Film Reviews — 03 October 2013

A review of the movie by Dr. Benajir Wolf.

Der Fall Wilhelm ReichI saw the new Wilhelm Reich movie and was quite frankly disappointed!

Since the community of body psychotherapists in Germany announced this movie as the new big thing I was really curious and actually went to the movie theater (something I haven’t done in years for the pure lack of time, and interest, I must admit). I even took my teenage daughter, hoping to inspire some rebellion and courage to live her ES (ID) as Freud called it. But already half way into the movie we were both slouching in our seats, thinking that we should have visited the Italian restaurant next door instead!

The movie deals with the last few years of Reich, painting the image of a victim who had to suffer from the social and moral tightness of the McCarthy era (not that the false-moral-attitude ended there, seen in US historical perspective). Yes, he was prosecuted unfairly, yes it was ridiculous that his orgone machine – officially tested and deemed useless – had to be destroyed; nevertheless, yes, he died in prison. Poisoned or just suffering from a heart attack… we’ll never know. The parallels to Osho are there, undoubtedly.

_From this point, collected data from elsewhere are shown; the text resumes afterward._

Lemma Good_create_segment s : segment_ok s → view a ds next_segment = Some (id_bytes s) →
  extends (segment_writes s) ds ds' →
  locked ds' (segment_delete s) → locked ds' (cluster_delete s 0) → locked ds' (cluster_list s 0) →
  (∀ l, locked ds' l → locked ds l ∨ blob l = BlobListId ∨ l = next_cluster s ∨ l = next_blob s 0 ∨ l = segment_delete s ∨
     l = cluster_delete s 0 ∨ l = mkLocation s 0 0) → Good ds'.
Proof using HG.
  intros Hs Hn HE Hk0 Hk1 Hk2 Hl. destruct (fresh_segment s Hs Hn) as [Hnd Hno].
  assert (Huv : ∀ l, address l → segment l = s → view a ds l = None).
  { intros l Ha Hsl. destruct (segment_untouched a ds Hds s l Hs Hnd Hno Hsl) as (H1 & H2 & H3). unfold view. by rewrite H1, H2, H3. }
  assert (Hdel : ∀ l, segment l = s → IsBlobDeleted ds l = false).
  { intros l Hsl. by destruct (segment_untouched a ds Hds s l Hs Hnd Hno Hsl) as (_ & _ & ?). }
  assert (Hv : ∀ l, view a ds' l = if decide (next_segment = l) then Some (id_bytes (s + 1)) else if decide (next_cluster s = l) then Some (id_bytes 1)
    else if decide (next_blob s 0 = l) then Some (id_bytes 1) else if decide (mkLocation s 0 0 = l) then Some [] else view a ds l).
  { intros l. rewrite (extends_view a _ ds ds' HE), segment_writes_lookup. by repeat case_decide. }
  assert (Hin : ∀ l, is_Some (segment_writes s !! l) → l = next_segment ∨ l = next_cluster s ∨ l = next_blob s 0 ∨ l = mkLocation s 0 0).
  { intros l. rewrite segment_writes_lookup. repeat case_decide; auto. by intros [? ?]. }
  assert (Hall : ∀ l, of_new_segment s l → is_Some (segment_writes s !! l)).
  { intros l [->|[->| ->]]; rewrite segment_writes_lookup; repeat case_decide; done. }
  assert (Hall' : ∀ l, of_new_cluster s 0 l → is_Some (segment_writes s !! l)).
  { intros l Hl'. apply Hall. right. exact Hl'. }
  apply (Good_extend a _ ds ds' HG HE).
  - intros l H Hno' Ha _. rewrite Hv. destruct (Hl l H) as [?|[?|[->|[->|[->|[->| ->]]]]]]; [done|by apply address_blob in Ha as [_ ?]|..]; locs; try done;
      apply address_blob in Ha as [Ha _]; cbn in Ha; done.
  - intros s' _ H Hno' _. rewrite Hv. destruct (Hl _ H) as [?|[?|[?|[?|[?|[?|?]]]]]]; [done|..]; locs; done.
  - intros s' c' _ Hc' H Hno' _. rewrite Hv. destruct (Hl _ H) as [?|[?|[?|[?|[?|[?|?]]]]]]; [done|..]; locs; done.
  - intros l [->|[->|[->| ->]]]%Hin Hs'; [cbn in Hs'; ids|right; apply Hall..].
  - intros l [->|[->|[->| ->]]]%Hin Hs' Hc'; [cbn in Hs'; ids|cbn in Hc'; ids|right; apply Hall'..].
  - intros s' Hs' [?|[?|[?|?]]]%Hin _; locs. by right.
  - intros s' c' Hs' Hc' [?|[?|[?|?]]]%Hin _; locs. by right.
  - destruct (g_ids _ _ HG) as [I1 I2 I3]. destruct (I1 _ Hn) as [_ HI1]. rewrite id_bytes_decode in HI1 by ids.
    split; rewrite ?(ex_segments _ _ _ HE), ?(ex_clusters _ _ _ HE), ?(ex_blobs _ _ _ HE).
    + intros x. rewrite Hv, decide_True by done. intros [= <-]. split; [done|]. rewrite id_bytes_decode by ids.
      intros s' Hs'. rewrite Hv. locs; [lia|]. intros Hk. specialize (HI1 s' Hs' Hk). lia.
    + intros s' x Hs'. rewrite Hv. locs.
      * intros [= <-]. split; [done|]. rewrite id_bytes_decode by done. intros c' Hc'. rewrite Hv, Huv by (try done; by apply next_blob_address). locs; [lia|].
        intros [Hk|[? ?]]; [|done]. specialize (Hdel (next_blob s' c') eq_refl). by apply deleted_false in Hdel as (_ & ? & _).
      * intros Hx. destruct (I2 s' x Hs' Hx) as [? HI]. split; [done|]. intros c' Hc'. rewrite Hv. locs. by apply HI.
    + intros s' c' x Hs' Hc'. rewrite Hv. locs.
      * intros [= <-]. split; [done|]. rewrite id_bytes_decode by done. intros b' Hb'.
        rewrite Hv, Huv by (try done; left; by split_and!). locs; [lia|].
        intros [Hk|[? ?]]; [|done]. specialize (Hdel (mkLocation s' 0 b') eq_refl). by apply deleted_false in Hdel as (_ & _ & ?).
      * intros Hx. destruct (I3 s' c' x Hs' Hc' Hx) as [? HI]. split; [done|]. intros b' Hb'. rewrite Hv. locs. by apply HI.
Qed.
End change.
(** *** Creating blobs *)
(** The rest of the operation, once the next free id has been read. *)
Lemma triple_CreateBlob ds s c d (Q : blob_id → DatabaseState → Prop) (E : client_error → DatabaseState → Prop) :
  segment_ok s → cluster_ok c → Z.of_nat (length d) ≤ MaxBlobSize →
  triple ds (ReadBlobInternal server conn dbId (next_blob s c) LM_Write)
    (λ data ds1, ∃ b, data = id_bytes b ∧ 0 ≤ b < 2 ^ 32 ∧ locked ds1 (next_blob s c) ∧ IsBlobDeleted ds1 (next_blob s c) = false ∧
       IsBlobDeleted ds1 (mkLocation s c b) = false ∧ (blob_ok b → Q b (created_blob s c b d ds1)) ∧
       (¬ blob_ok b → E BlobLimitReached (lockw (cluster_list s c) ds1))) E →
  triple ds (CreateBlob server conn dbId s c d) Q E.
Proof using Hserver Hversion.
  intros Hs Hc Hlen Hread. unfold CreateBlob. apply triple_check_size; [|unfold too_large; lia]. intros _.
  apply triple_check_segment; [ids| |done]. intros _. apply triple_check_cluster; [ids| |done]. intros _.
  apply (triple_bind _ _ _ _ _ _ _ _ _ (λ b ds2, ∃ ds1, locked ds2 (mkLocation s c b) ∧ IsBlobDeleted ds2 (mkLocation s c b) = false ∧
    Transaction_WriteBlob (mkLocation s c b) d ds2 = created_blob s c b d ds1 ∧ Q b (created_blob s c b d ds1))).
  - unfold CreateBlobInternal. eapply triple_bind; [exact Hread|]. intros data ds1 (b & -> & Hb & Hk & Hd1 & Hd2 & HQ & HE).
    apply triple_assert; [done|]. apply triple_Acquired. cbn zeta. rewrite id_bytes_decode by done. cbn [blob].
    destruct (Z.gtb_spec b MaxBlobId).
    + apply triple_throw, HE. ids.
    + apply triple_write_local_step; [auto with held|exact Hd1|]. apply triple_Acquired.
      eapply triple_on_state_step; [by apply CreateBlob_mark|]. apply triple_ret. exists ds1. cbn [blob].
      split; [auto with held|]. split; [exact Hd2|]. split; [done|]. apply HQ. ids.
  - intros b ds2 (ds1 & Hk & Hd & E2 & HQ). apply triple_write_local_step; [done..|]. apply triple_ret. by rewrite E2.
Qed.
Lemma Client_AbortTransaction_keeps rel : keeps (others_kept id) (Client_AbortTransaction id rel).
Proof.
  assert (Hput : ∀ c, keeps (others_kept id) (put_client id c)) by by intros c w a w' [= <- <-].
  assert (Habort : ∀ d ls, keeps (others_kept id) (AbortClientTransaction d id ls)).
  { intros d ls. apply AbortClientTransaction_keeps; [apply _|]. intros w db db'. apply others_kept_db. }
  apply keeps_bind; [apply _|by apply keeps_get_client; apply _|]. intros c.
  destruct (cl_hasTransaction c); [|apply keeps_ret; apply _].
  apply keeps_bind; [apply _| |intros _; apply keeps_bind; [apply _|by apply keeps_get_client; apply _|]; intros c'; apply keeps_bind;
    [apply _|apply Hput|intros; apply keeps_ret; apply _]].
  generalize 0%nat, (cl_openDatabases c). intros i l. revert i. induction l as [|e l IH]; intros i; [apply keeps_ret; apply _|].
  apply keeps_bind; [apply _| |intros _; apply IH]. unfold abort_entry. destruct (dl_database e) as [d|]; [|apply keeps_ret; apply _].
  apply keeps_bind; [apply _|apply keeps_assert; apply _|]. intros _. apply keeps_bind; [apply _| |].
  - destruct rel; [|apply Habort]. apply keeps_bind; [apply _|apply Habort|]. intros _.
    apply keeps_bind; [apply _|apply keeps_get_client; apply _|]. intros c'. apply Hput.
  - intros _. destruct (dl_isMVCC e); [|apply keeps_ret; apply _]. apply keeps_db. intros db. right. eexists. split; [done|].
    intros w Hd. by apply (others_kept_db id d db).
Qed.
End abort.
Lemma calculate_all_ok c gs ds w : Forall2 (opens c) gs ds → NoDup ds → Forall2 (committable w) gs ds →
  ∃ results w', calculate_all c gs w = Ok (results, w') ∧
    map (λ r, r.1.2) results = ds ∧ DbStep ds w w' ∧ Forall2 (calculated w w') gs results.
Proof.
  intros Ho. revert w. induction Ho as [|g d gs ds Hg Ho IH]; intros w Hnd Hcs.
  { exists [], w. split_and!; [done..|apply DbStep_refl|done]. }
  apply NoDup_cons in Hnd as [Hd Hnd]. apply Forall2_cons in Hcs as [Hc Hcs]. destruct g as [dbId messages].
  destruct Hc as (db & m & Hdb & Hok & Hin & Hleft & Hsh). cbn [snd] in Hsh.
  destruct (commit_storage m d db messages Hok Hin Hleft Hsh) as (cr & h & st' & a & Hcalc & Hap & Hcm).
  set (w1 := set_db (insert d (with_storage (with_heap h) db)) w).
  destruct (IH w1 Hnd) as (results & w' & Hall & Hk2 & HS & HF).
  { eapply Forall2_impl; [|intros x y H; exact H]. clear IH Ho. induction Hcs as [|g' d' gs ds Hc Hcs IH]; constructor.
    - destruct Hc as (db' & m' & Hdb' & Hrest). exists db', m'. split; [|done]. unfold w1; cbn.
      rewrite lookup_insert_ne; [done|]. intros ->. apply Hd. left.
    - apply IH; [|by apply NoDup_cons in Hnd as []]. intros Hx. apply Hd. by right. }
  exists ((dbId, d, cr) :: results), w'. split_and!.
  - cbn [calculate_all]. unfold opens in Hg. cbn in Hg.
    rewrite (W_bind_step (client_db c dbId) _ w d w) by (unfold client_db; by rewrite Hg).
    rewrite (W_bind_step (calculate d messages) _ w cr w1) by (unfold calculate; by rewrite Hdb, Hcalc).
    by rewrite (W_bind_step _ _ _ _ _ Hall).
  - cbn. by rewrite Hk2.
  - change (d :: ds) with ([d] ++ ds). eapply DbStep_trans; [apply DbStep_set|done].
  - constructor.
    + split; [done|]. exists db, h, st', a. split; [done|]. split; [|done]. cbn. rewrite (dst_others _ _ _ HS) by done. unfold w1; cbn. by rewrite lookup_insert_eq.
    + apply Forall2_same_length_lookup in HF as [Hlen HF]. apply Forall2_same_length_lookup. split; [done|].
      intros i g r Hgi Hr. destruct (HF i g r Hgi Hr) as (Hk & db' & h' & st2 & i2 & Hdb' & Hrest). split; [done|].
      exists db', h', st2, i2. split; [|done]. rewrite <-Hdb'. unfold w1; cbn. rewrite lookup_insert_ne; [done|].
      intros ->. apply Hd. rewrite <-Hk2. apply list_elem_of_fmap. exists r. split; [done|]. apply list_elem_of_lookup. eauto.
Qed.

(** The database of a group has the tree its messages describe, under the commit id told to the
    client. *)
Definition applied (w w' : World) (g : database_id * list (list update)) (d : db_ptr) (x : database_id * commit_id) : Prop :=
  ∃ db db' a, w_db w !! d = Some db ∧ w_db w' !! d = Some db' ∧ committed g.2 a db db' ∧ x = (g.1, an_commit a + 1).

Lemma apply_all_ok w0 gs results w : NoDup (map (λ r, r.1.2) results) → Forall2 (calculated w0 w) gs results →
  ∃ commits w', apply_all results w = Ok (commits, w') ∧ DbStep (map (λ r, r.1.2) results) w w' ∧ length commits = length gs ∧
    ∀ i g r x, gs !! i = Some g → results !! i = Some r → commits !! i = Some x → applied w0 w' g r.1.2 x.
Proof.
  intros Hnd HF. revert w Hnd HF. revert gs. induction results as [|[[dbId d] cr] results IH]; intros gs w Hnd HF.
  { apply Forall2_nil_inv_r in HF as ->. exists [], w. split_and!; [done|apply DbStep_refl|done|done]. }
  cbn in Hnd. apply NoDup_cons in Hnd as [Hd Hnd]. apply Forall2_cons_inv_r in HF as (g & gs' & Hr & HF & ->).
  destruct Hr as (Hk & db & h & st' & a & Hdb0 & Hdb & Hap & Hcm). cbn in Hk, Hdb0, Hdb, Hap. subst dbId.
  set (db1 := with_storage (λ _, st') (with_storage (with_heap h) db)). set (w1 := set_db (insert d db1) w).
  assert (Hne : ∀ r, r ∈ results → r.1.2 ≠ d).
  { intros r Hr <-. apply Hd. apply list_elem_of_fmap. by exists r. }
  destruct (IH gs' w1 Hnd) as (commits & w' & Hall & HS & Hlen & HC).
  { apply Forall2_same_length_lookup in HF as [Hlen HF]. apply Forall2_same_length_lookup. split; [done|].
    intros i g' r Hgi Hr. destruct (HF i g' r Hgi Hr) as (Hk & db' & h' & st2 & a2 & H1 & H2 & H3). split; [done|].
    exists db', h', st2, a2. split; [done|]. split; [|done]. unfold w1; cbn. rewrite lookup_insert_ne; [done|].
    intros E. apply (Hne r); [apply list_elem_of_lookup; eauto|done]. }
  exists ((g.1, an_commit a + 1) :: commits), w'. split_and!.
  - cbn [apply_all]. rewrite (W_bind_step (apply_result d cr) _ w (an_commit a + 1) w1).
    2:{ unfold apply_result. rewrite Hdb. cbn. by rewrite Hap. }
    by rewrite (W_bind_step _ _ _ _ _ Hall).
  - cbn. change (d :: ?l) with ([d] ++ l). eapply DbStep_trans; [apply DbStep_set|done].
  - cbn. by rewrite Hlen.
  - intros [|i] g' r x Hg' Hr Hx; [|by apply (HC i)]. injection Hg' as <-. injection Hr as <-. injection Hx as <-. cbn.
    exists db, db1, a. split; [done|]. split; [rewrite (dst_others _ _ _ HS); [unfold w1; cbn; by rewrite lookup_insert_eq|done]|].
    split; [|done]. destruct Hcm as (st2 & E & Hrest). exists st2. split; [|done]. by rewrite <-E.
Qed.

(** ** Granting and giving back locks *)

(** A step of the client [id] that concerns only the databases in [ds], and neither opens nor
    closes anything. *)
Record OwnStep (id : client_id) (ds : list db_ptr) (w w' : World) : Prop := mkOwnStep {
  os_client : ∃ c c', w_clients w !! id = Some c ∧ w_clients w' = <[id := c']> (w_clients w) ∧ skel c' = skel c;
  os_rest : rest w' = rest w ∧ w_sent w' = w_sent w;
  os_others : ∀ d, d ∉ ds → w_db w' !! d = w_db w !! d }.

Lemma OwnStep_refl id ds w c : w_clients w !! id = Some c → OwnStep id ds w w.
Proof. intros Hc. split; [|done..]. exists c, c. split_and!; [done| |done]. by rewrite insert_id. Qed.
Lemma OwnStep_trans id ds w1 w2 w3 : OwnStep id ds w1 w2 → OwnStep id ds w2 w3 → OwnStep id ds w1 w3.
Proof.
  intros [(c1 & c2 & A1 & A2 & A3) [R1 S1] O1] [(c3 & c4 & B1 & B2 & B3) [R2 S2] O2].
  split; [|split; congruence|intros d Hd; rewrite O2, O1; done]. exists c1, c4. split; [done|].
  rewrite A2, lookup_insert_eq in B1. injection B1 as <-. rewrite B2, A2, insert_insert_eq. split; [done|congruence].
Qed.
Lemma OwnStep_lookup id ds w w' c : OwnStep id ds w w' → w_clients w !! id = Some c →
  ∃ c', w_clients w' !! id = Some c' ∧ skel c' = skel c.
Proof.
  intros [(c1 & c2 & A1 & A2 & A3) _ _] Hc. rewrite Hc in A1. injection A1 as <-. exists c2. by rewrite A2, lookup_insert_eq.
Qed.

Lemma skel_database c c' dbId : skel c' = skel c → GetDatabase c' dbId = GetDatabase c dbId.
Proof.
  intros Hs. apply option_eq. intros d. rewrite !GetDatabase_entry.
  assert (∀ c, (∃ e, cl_openDatabases c !! Z.to_nat dbId = Some e ∧ dl_database e = Some d) ↔
    ∃ b, (skel c).2 !! Z.to_nat dbId = Some (Some d, b)) as Heq; [|by rewrite !Heq, Hs].
  clear. intros c. split.
  - intros (e & He & Hd). exists (dl_isMVCC e). rewrite (skel_entry _ _ _ He). unfold entry_skel. by rewrite Hd.
  - intros (b & (e & He & [= Hd _])%skel_entry_inv). by exists e.
Qed.
Lemma not_open e : entry_of c d e → False.
Proof using Hnew. intros He. apply Bool.not_true_iff_false in Hnew. apply Hnew, HasDatabaseOpened_entry. eauto. Qed.

Lemma LockInv_open : bool_decide (free_slot 0 (cl_openDatabases c) = None) && (length (cl_openDatabases c) =? 254)%nat = false →
  is_Some (w_db w !! d) → LockInv w → LockInv (set_clients (insert id c') w).
Proof using Hc Hnew.
  intros Hfull Hd [HC HT HA]. pose proof (HC _ _ Hc) as HCc. pose proof HCc as [CE CO CU CL].
  assert (Hl : ∀ i, cl_openDatabases c' !! i = if decide (i = pos) then Some (mkDatabaseLocks (Some d) [] [] mvcc) else cl_openDatabases c !! i)
    by (intros i; by apply opened_lookup).
  split; [|done|].
  - intros id' c2. cbn. rewrite lookup_insert_Some. intros [[<- <-]|[Hne Hc2]]; [|by destruct (HC _ _ Hc2)]. split.
    + intros e [i Hi]%list_elem_of_lookup. rewrite opened_fields. rewrite Hl in Hi. case_decide; simplify_eq.
      * split; cbn; try done; constructor.
      * apply CE, list_elem_of_lookup. eauto.
    + intros e d' [[i Hi]%list_elem_of_lookup Hde]. rewrite Hl in Hi. case_decide; simplify_eq; [by cbn in Hde; simplify_eq|].
      apply (CO e d'). split; [apply list_elem_of_lookup; eauto|done].
    + assert (Hno : ∀ i e, cl_openDatabases c !! i = Some e → dl_database e ≠ Some d).
      { intros i e Hi Hde. apply (not_open e). by eapply entry_at. }
      intros i j ei ej d' Hi Hj H1 H2. rewrite Hl in Hi, Hj.
      destruct (decide (i = pos)), (decide (j = pos)); [congruence| | |by eapply CU].
      * injection Hi as <-. injection H1 as <-. by destruct (Hno _ _ Hj).
      * injection Hj as <-. injection H2 as <-. by destruct (Hno _ _ Hi).
    + unfold c', opened_client. destruct (free_slot 0 (cl_openDatabases c)); cbn; [by rewrite length_alter|].
      cbn in Hfull. apply Nat.eqb_neq in Hfull. rewrite length_app. cbn. lia.
  - intros id' d' l. change (table_holds (set_clients (insert id c') w) id' d' l) with (table_holds w id' d' l).
    rewrite HA. assert (owns (set_clients (insert id c') w) id' d' l ↔ owns w id' d' l) as ->; [|done].
    unfold owns. cbn. destruct (decide (id' = id)) as [->|]; [|by rewrite lookup_insert_ne].
    rewrite lookup_insert_eq. split.
    + intros (x & e & [= <-] & [[i Hi]%list_elem_of_lookup Hde] & Hin). exists c, e. split; [done|]. rewrite Hl in Hi.
      case_decide; simplify_eq; [by destruct Hin as [?%elem_of_nil _]|].
      split; [split; [apply list_elem_of_lookup; eauto|done]|done].
    + intros (x & e & Hx & [[i Hi]%list_elem_of_lookup Hde] & Hin). assert (x = c) as -> by congruence. exists c', e. split; [done|].
      split; [split; [apply list_elem_of_lookup; exists i; rewrite Hl|done]|done]. case_decide as Hp; [|done].
      subst i. apply new_slot_free in Hi. congruence.
Qed.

But what exactly made the movie so boring? Well, about 20 minutes into the movie we get the picture that we are supposed to get: Reich, the victim, sadly misunderstood. And after that we have to listen to more proof supporting the same fact. It’s a bit like having been condemned to jury duty and the prosecutor lists the evidence…for an entire week!

The sad thing (aside from the waste of money for the ticket) is especially what is not part of the movie:

• His youth and the first years of his adult life. How he – like Lowen, his later student – ran across Freud’s theories of sexuality and as a result left his law studies and changed to studying psychoanalysis.

• How he opened sex clinics in Germany, way ahead of his time, and why he saw the embodied unconscious unlike other analysts “bottom up”, with the body as a partner in psychotherapy rather than a vehicle.

• His courage and deep desire to use the right intervention and just touch, which led to his expulsion from the psychoanalytic society.

One of his patients was Alexander Lowen (founder of Bioenergetics), who died just a few years ago and had an evenly interesting life, fitting for a movie! Lowen reports about one of his sessions with Reich (he was in training with him): an amazing account of a breathing session which led to regression and a recollection of a childhood trauma. Lowen describes his cathartic scream, Reich telling him to stop screaming after several minutes, because the neighbors were getting alarmed. Now, that would have been a fascinating movie scene, which would have given some insight into the miracle of body work (the core issue, which the movie sadly lacks).

Lowen also recollects an important but left-out detail within the movie: Reich’s confronting and unyielding attitude. Not fueled by the conviction of a scientist but by someone who wanted (narcissistic) recognition so much that he was looking for fights that could be won, thus unable to make diplomatic decisions that would have served him and his science more.

A look into Reich’s earlier years and his therapeutic practices would also have explained why Reich went the “touch the body” path and Freud didn’t, adjusting the false image of Freud that many still carry: the body-ambivalent big-brain professor. They simply had entirely different clientele, which caused their different interventions – and both choices were correct! Reich treating more severe disorders in low income clinics (borderline, etc.), Freud treating well-situated young hysterics, with an intense transference dynamic towards him.

Well, I could go on about all the interesting things that were missed, including the interesting relationships between all the big names in body psychotherapy, but maybe that’s a different movie altogether…

If we trust Lowen’s analysis of Reich, then Reich would have probably loved the movie, since there is little room for others or body work: it’s all about him.